___ DATA FOR THIS TASK
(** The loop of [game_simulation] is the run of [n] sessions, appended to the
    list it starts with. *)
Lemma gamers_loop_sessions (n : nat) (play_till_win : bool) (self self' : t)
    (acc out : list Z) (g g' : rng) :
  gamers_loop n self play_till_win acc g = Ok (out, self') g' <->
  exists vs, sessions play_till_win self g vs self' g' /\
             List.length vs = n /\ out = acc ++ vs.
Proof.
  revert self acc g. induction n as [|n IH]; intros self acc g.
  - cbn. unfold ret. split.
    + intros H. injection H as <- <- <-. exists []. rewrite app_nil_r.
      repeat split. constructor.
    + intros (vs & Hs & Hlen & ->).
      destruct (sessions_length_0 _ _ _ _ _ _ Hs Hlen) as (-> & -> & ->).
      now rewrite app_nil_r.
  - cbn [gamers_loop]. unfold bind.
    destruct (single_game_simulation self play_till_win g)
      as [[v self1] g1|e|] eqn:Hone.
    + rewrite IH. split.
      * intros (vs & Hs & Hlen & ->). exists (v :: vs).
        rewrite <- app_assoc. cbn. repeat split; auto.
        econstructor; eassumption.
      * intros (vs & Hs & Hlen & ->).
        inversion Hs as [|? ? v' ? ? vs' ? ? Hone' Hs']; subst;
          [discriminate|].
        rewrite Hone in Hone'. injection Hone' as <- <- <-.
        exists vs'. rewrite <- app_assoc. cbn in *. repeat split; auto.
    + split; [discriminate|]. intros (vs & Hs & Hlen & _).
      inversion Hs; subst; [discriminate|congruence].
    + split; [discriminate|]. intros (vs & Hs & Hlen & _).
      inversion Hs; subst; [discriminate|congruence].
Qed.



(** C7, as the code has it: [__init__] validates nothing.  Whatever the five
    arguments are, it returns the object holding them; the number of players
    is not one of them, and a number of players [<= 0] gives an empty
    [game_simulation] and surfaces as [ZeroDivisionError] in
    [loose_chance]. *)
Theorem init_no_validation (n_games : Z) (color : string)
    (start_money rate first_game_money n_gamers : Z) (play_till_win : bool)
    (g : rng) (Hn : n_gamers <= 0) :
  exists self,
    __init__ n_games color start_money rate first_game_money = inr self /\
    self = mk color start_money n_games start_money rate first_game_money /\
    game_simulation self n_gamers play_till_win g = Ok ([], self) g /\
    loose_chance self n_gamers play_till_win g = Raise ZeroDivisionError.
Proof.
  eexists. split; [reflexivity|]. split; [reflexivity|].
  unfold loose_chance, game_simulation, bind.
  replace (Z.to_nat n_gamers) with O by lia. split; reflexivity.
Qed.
______
◆ ACTION ITEM
Give back the lines above exactly, from the one with "loose_chance self n_gamers" through the last line.

◆ EXERCISE OUTPUT
    loose_chance self n_gamers play_till_win g = Raise ZeroDivisionError.
Proof.
  eexists. split; [reflexivity|]. split; [reflexivity|].
  unfold loose_chance, game_simulation, bind.
  replace (Z.to_nat n_gamers) with O by lia. split; reflexivity.
Qed.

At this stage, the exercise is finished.